__SUPPLIED INFORMATION__.
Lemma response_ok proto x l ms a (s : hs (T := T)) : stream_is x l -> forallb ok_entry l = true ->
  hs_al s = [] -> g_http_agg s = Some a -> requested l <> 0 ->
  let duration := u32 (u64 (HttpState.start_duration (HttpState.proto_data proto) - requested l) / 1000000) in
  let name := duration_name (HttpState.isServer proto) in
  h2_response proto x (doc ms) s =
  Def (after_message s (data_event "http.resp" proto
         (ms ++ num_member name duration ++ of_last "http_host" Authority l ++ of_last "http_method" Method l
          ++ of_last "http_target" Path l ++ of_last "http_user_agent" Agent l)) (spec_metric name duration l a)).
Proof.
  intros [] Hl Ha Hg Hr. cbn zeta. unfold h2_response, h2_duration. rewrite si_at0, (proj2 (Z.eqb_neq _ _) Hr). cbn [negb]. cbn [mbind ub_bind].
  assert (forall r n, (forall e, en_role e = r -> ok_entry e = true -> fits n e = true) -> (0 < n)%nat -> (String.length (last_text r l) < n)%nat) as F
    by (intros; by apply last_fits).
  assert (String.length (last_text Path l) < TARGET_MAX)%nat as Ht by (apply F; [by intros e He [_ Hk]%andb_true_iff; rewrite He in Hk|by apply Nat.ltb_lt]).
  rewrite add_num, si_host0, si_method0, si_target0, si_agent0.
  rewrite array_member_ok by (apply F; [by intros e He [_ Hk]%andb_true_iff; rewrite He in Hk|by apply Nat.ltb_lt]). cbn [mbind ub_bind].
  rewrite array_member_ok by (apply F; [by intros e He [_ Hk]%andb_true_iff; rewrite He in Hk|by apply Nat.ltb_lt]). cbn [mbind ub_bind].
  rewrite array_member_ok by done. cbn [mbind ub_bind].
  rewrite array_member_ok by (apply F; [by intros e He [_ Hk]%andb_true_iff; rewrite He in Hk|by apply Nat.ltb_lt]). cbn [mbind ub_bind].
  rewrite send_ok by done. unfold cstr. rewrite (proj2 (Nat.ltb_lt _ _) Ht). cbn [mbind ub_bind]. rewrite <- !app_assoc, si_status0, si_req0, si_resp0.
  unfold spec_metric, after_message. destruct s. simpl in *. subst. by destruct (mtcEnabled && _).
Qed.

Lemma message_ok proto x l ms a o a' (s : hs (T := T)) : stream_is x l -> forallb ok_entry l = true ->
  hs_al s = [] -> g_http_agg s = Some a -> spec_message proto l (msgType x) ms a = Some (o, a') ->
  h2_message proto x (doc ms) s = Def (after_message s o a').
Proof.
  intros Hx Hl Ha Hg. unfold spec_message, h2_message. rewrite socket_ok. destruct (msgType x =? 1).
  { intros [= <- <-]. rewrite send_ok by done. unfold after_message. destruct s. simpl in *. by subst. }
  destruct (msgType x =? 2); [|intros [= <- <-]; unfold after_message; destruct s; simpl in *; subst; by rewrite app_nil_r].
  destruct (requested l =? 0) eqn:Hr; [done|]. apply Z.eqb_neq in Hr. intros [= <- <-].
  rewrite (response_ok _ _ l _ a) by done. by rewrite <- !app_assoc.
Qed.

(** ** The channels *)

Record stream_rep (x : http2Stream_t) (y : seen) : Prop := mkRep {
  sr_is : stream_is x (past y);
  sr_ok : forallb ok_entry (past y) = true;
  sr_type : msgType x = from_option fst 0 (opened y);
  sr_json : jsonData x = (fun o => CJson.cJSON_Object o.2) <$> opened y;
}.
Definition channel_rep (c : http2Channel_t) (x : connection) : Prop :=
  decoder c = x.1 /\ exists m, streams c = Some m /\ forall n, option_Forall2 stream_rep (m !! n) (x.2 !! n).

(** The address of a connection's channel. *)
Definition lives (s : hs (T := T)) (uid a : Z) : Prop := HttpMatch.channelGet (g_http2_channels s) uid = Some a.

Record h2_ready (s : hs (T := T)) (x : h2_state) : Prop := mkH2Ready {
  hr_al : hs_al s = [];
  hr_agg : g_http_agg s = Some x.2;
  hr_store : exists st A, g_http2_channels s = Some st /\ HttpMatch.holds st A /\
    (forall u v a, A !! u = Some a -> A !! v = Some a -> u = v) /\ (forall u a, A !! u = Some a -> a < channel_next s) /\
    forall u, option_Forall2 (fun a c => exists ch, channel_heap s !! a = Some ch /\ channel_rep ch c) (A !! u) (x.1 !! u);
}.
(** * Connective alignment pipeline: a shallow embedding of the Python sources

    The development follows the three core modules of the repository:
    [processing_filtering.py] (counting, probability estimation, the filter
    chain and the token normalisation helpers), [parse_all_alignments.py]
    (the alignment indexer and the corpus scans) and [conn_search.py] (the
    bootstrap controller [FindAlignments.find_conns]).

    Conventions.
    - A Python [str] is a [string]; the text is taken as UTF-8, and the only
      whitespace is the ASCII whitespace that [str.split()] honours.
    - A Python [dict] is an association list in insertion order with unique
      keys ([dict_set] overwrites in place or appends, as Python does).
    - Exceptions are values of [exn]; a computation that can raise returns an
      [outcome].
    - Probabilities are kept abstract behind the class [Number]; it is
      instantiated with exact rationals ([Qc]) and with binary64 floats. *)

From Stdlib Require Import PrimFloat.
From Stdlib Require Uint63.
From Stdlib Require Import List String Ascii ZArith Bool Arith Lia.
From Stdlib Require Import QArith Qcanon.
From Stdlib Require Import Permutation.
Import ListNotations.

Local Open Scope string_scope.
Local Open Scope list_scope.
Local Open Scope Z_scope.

__WORK ITEM__.
Return nothing but the lines from the start of the listing above through the line containing "h2_response proto x", exactly as given.

__OUTPUT OF THE EXERCISE__.
Lemma response_ok proto x l ms a (s : hs (T := T)) : stream_is x l -> forallb ok_entry l = true ->
  hs_al s = [] -> g_http_agg s = Some a -> requested l <> 0 ->
  let duration := u32 (u64 (HttpState.start_duration (HttpState.proto_data proto) - requested l) / 1000000) in
  let name := duration_name (HttpState.isServer proto) in
  h2_response proto x (doc ms) s =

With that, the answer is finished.